(EXERCISE INPUT)

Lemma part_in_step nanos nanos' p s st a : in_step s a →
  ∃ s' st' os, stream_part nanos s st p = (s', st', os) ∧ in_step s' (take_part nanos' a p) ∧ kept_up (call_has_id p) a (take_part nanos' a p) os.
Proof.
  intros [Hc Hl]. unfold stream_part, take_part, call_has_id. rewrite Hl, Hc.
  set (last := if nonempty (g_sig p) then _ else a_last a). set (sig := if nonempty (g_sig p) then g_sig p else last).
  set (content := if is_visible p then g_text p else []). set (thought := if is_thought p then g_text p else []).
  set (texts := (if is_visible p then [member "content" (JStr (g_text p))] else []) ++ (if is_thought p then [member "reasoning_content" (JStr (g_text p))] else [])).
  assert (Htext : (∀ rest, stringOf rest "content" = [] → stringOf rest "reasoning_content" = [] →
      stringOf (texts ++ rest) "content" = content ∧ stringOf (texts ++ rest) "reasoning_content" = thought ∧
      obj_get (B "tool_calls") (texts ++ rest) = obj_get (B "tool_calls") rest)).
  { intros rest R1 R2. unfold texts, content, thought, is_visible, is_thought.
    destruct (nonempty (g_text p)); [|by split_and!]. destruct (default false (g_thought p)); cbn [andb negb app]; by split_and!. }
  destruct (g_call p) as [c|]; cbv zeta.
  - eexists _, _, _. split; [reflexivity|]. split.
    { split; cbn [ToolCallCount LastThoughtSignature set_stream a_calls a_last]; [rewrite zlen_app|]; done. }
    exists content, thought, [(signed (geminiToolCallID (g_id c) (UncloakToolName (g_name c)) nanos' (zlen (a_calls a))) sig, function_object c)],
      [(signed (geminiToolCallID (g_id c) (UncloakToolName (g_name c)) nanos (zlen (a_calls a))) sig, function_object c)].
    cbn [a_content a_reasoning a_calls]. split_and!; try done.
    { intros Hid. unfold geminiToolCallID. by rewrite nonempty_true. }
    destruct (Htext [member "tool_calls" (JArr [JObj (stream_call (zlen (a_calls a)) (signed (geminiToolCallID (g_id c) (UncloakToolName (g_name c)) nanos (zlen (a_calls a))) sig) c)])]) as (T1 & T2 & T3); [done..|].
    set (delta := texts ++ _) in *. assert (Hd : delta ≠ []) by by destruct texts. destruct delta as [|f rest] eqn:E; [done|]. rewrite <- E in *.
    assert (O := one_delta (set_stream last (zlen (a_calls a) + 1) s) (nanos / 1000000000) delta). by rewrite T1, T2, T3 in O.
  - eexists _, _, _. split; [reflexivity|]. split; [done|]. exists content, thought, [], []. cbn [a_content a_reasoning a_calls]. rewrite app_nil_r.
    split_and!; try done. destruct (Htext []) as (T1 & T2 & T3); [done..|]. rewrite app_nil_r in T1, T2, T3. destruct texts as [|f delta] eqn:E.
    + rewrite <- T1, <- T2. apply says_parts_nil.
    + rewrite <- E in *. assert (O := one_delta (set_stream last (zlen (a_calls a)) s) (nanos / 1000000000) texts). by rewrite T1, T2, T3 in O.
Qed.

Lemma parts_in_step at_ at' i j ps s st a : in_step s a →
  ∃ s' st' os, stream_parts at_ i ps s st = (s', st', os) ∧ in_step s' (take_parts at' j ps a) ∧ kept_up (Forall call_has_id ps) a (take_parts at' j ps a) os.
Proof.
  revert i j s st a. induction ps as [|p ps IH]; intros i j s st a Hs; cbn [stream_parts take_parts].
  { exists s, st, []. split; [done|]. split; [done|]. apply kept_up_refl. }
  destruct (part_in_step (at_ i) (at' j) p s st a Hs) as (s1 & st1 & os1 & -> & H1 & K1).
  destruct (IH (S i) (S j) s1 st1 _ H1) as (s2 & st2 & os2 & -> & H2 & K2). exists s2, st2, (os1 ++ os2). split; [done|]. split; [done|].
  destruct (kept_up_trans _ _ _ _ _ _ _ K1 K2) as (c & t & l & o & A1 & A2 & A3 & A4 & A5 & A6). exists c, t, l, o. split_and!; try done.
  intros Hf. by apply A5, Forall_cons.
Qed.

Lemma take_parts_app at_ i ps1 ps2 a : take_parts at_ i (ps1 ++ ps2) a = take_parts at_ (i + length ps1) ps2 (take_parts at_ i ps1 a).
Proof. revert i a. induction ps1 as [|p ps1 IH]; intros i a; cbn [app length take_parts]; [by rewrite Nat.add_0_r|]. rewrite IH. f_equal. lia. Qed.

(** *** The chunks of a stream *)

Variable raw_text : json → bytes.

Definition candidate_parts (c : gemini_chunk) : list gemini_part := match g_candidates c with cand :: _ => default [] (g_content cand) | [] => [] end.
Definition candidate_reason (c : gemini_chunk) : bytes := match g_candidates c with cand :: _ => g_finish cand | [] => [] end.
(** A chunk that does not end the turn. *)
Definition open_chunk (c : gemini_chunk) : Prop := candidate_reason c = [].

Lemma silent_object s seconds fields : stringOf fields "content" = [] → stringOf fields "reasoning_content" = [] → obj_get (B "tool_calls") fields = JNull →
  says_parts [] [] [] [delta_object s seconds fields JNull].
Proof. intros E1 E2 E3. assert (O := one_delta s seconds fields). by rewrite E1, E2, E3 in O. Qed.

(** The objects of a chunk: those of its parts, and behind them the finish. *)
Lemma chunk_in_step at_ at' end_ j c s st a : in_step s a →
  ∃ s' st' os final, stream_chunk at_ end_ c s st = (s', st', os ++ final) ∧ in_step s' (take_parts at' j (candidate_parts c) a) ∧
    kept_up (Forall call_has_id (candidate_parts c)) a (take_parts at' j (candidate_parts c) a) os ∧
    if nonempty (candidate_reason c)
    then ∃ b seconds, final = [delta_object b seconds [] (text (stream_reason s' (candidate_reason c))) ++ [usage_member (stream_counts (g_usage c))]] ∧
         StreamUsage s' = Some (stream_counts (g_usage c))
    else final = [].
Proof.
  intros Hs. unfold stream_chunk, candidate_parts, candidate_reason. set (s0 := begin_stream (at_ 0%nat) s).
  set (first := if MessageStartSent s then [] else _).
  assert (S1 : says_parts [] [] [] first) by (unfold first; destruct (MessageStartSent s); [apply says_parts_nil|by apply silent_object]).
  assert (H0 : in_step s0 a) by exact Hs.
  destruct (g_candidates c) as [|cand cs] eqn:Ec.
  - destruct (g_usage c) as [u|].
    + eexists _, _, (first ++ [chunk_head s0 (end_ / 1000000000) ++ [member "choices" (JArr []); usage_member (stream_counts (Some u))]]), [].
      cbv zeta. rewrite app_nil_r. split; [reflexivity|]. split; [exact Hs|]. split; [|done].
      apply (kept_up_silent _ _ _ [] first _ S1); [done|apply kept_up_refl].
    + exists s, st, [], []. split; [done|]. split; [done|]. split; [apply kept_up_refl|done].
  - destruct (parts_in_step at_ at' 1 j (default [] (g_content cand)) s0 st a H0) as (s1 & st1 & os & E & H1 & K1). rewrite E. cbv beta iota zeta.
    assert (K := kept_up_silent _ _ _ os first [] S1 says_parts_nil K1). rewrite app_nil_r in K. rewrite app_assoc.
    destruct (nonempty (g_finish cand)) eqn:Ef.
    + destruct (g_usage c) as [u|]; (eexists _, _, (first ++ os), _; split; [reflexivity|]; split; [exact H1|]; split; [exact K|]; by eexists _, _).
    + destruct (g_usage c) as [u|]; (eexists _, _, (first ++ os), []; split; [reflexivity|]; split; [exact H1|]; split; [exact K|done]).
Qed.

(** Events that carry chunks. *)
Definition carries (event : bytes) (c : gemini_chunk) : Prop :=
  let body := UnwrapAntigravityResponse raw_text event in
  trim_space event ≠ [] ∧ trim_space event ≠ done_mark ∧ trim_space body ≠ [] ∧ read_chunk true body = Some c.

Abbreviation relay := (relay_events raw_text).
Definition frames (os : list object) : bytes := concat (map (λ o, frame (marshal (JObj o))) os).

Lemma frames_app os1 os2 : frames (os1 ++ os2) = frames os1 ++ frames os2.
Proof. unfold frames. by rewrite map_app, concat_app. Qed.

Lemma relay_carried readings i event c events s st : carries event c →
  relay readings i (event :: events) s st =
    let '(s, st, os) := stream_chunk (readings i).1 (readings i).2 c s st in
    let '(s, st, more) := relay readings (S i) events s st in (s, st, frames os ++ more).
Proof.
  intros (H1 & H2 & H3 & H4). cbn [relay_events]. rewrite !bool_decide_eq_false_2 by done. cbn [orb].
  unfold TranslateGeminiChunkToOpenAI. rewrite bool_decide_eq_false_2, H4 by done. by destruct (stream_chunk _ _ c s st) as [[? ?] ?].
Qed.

* * *

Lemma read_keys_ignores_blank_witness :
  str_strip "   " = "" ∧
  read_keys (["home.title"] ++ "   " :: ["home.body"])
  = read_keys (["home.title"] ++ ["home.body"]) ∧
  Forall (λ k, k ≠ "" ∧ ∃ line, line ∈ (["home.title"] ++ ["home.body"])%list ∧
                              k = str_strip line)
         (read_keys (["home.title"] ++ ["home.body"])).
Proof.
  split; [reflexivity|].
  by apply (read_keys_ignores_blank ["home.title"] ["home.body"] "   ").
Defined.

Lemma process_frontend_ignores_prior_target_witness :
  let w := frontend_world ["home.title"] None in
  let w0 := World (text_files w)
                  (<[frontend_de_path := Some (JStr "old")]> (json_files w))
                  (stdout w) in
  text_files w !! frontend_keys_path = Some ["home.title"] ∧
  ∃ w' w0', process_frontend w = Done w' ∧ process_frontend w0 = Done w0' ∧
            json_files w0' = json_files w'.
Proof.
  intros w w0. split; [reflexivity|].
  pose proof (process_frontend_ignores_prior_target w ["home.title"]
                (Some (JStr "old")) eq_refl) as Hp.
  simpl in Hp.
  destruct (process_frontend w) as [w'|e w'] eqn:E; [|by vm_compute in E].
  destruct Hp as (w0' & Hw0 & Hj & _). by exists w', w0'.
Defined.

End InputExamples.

...

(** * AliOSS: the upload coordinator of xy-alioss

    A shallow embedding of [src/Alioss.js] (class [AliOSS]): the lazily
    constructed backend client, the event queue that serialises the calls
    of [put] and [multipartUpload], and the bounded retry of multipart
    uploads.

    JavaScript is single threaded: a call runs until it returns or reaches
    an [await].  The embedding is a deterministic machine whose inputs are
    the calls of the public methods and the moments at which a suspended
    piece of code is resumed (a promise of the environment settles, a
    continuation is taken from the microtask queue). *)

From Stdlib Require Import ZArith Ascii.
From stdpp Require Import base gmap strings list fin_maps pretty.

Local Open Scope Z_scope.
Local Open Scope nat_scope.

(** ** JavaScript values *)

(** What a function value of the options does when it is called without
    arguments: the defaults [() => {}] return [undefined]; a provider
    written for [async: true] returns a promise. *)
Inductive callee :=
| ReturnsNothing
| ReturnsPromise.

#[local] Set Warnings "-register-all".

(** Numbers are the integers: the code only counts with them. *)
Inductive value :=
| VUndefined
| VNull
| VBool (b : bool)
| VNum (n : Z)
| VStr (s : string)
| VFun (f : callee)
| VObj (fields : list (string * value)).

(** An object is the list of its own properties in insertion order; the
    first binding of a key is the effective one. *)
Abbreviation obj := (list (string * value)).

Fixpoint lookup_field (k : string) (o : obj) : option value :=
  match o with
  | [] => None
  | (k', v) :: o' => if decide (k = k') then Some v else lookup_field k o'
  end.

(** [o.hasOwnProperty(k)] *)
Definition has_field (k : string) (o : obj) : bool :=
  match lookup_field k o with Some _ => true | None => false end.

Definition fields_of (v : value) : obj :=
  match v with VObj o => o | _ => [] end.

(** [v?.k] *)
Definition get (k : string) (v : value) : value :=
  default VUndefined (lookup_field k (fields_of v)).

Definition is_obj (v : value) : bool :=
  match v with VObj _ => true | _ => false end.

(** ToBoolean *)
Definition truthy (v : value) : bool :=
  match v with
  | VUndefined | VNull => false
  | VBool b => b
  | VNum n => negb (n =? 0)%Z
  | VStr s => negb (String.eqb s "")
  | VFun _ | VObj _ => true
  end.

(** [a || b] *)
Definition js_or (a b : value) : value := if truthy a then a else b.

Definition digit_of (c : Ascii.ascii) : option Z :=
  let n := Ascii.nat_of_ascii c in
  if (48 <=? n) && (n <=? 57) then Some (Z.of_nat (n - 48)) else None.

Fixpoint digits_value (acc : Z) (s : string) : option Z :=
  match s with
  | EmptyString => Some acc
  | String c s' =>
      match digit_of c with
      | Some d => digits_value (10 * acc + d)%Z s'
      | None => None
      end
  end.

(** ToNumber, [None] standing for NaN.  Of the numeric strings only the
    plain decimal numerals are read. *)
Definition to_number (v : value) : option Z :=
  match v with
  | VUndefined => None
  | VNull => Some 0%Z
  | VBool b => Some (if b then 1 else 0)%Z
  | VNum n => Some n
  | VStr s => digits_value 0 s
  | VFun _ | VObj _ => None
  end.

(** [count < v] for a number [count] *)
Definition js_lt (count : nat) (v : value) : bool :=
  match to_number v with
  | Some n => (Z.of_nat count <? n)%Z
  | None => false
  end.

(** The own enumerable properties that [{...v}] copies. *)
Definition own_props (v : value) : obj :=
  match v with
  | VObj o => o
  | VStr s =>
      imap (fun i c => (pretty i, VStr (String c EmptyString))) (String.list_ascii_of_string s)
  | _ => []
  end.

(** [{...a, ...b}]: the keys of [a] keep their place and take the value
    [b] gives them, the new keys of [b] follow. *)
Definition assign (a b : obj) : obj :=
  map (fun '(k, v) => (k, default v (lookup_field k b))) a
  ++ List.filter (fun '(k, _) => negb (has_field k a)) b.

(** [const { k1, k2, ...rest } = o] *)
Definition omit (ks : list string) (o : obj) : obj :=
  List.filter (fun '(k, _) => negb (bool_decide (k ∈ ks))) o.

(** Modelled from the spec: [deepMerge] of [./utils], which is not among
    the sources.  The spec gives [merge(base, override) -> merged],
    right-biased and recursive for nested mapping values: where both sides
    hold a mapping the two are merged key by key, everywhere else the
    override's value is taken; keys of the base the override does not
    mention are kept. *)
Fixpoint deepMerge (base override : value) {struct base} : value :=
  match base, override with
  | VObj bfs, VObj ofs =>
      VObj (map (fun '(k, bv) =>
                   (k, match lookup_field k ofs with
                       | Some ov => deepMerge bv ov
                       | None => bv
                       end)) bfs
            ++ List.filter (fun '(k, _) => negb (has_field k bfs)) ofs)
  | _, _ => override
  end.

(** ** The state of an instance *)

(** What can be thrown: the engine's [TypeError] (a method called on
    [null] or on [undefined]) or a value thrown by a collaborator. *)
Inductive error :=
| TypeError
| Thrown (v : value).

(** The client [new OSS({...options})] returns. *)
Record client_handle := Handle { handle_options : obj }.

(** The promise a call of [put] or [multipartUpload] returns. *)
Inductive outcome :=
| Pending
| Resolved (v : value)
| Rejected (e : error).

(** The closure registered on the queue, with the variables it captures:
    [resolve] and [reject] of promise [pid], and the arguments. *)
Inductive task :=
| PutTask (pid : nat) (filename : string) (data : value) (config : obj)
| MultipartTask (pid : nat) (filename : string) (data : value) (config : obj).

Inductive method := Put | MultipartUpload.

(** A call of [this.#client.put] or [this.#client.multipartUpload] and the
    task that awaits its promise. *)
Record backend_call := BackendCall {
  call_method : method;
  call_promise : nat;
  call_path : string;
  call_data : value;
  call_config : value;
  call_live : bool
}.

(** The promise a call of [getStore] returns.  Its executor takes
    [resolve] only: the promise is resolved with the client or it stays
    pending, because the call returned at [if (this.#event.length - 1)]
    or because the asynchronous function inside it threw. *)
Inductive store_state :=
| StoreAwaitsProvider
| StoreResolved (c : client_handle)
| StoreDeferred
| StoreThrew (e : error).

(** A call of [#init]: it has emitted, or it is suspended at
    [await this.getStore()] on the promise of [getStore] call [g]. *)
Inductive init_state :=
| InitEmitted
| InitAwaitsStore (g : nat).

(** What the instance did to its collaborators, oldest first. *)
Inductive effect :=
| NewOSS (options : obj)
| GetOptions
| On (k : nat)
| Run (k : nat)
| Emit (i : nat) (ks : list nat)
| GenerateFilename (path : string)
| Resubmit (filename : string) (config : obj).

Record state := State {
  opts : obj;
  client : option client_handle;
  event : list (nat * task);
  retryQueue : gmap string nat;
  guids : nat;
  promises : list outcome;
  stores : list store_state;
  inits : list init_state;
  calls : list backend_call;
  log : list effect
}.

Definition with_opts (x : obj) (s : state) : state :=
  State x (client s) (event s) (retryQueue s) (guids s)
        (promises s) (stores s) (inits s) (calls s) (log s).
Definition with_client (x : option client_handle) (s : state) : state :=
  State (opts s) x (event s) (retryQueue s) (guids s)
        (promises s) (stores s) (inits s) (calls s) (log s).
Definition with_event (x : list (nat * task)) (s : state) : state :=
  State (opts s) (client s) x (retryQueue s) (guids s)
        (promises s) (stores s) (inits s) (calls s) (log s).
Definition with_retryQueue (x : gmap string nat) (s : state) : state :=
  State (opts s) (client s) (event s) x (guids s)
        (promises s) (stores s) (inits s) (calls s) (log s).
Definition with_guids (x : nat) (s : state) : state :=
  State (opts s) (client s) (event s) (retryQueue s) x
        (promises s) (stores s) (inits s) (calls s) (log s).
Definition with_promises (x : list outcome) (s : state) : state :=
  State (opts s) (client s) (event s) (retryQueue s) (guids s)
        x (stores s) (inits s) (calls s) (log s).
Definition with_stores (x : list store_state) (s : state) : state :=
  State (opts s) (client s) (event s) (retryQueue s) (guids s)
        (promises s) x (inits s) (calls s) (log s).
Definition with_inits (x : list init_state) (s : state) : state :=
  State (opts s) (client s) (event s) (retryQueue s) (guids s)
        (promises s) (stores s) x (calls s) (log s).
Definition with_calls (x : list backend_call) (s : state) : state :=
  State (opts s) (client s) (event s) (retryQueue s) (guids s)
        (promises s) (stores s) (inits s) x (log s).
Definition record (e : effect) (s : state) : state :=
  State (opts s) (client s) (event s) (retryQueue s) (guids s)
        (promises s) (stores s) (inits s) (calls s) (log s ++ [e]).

(GOAL OF THE EXERCISE) Only the number is needed: please work out how many lines in the data contain the string "merged".

(RESULT BELOW) 2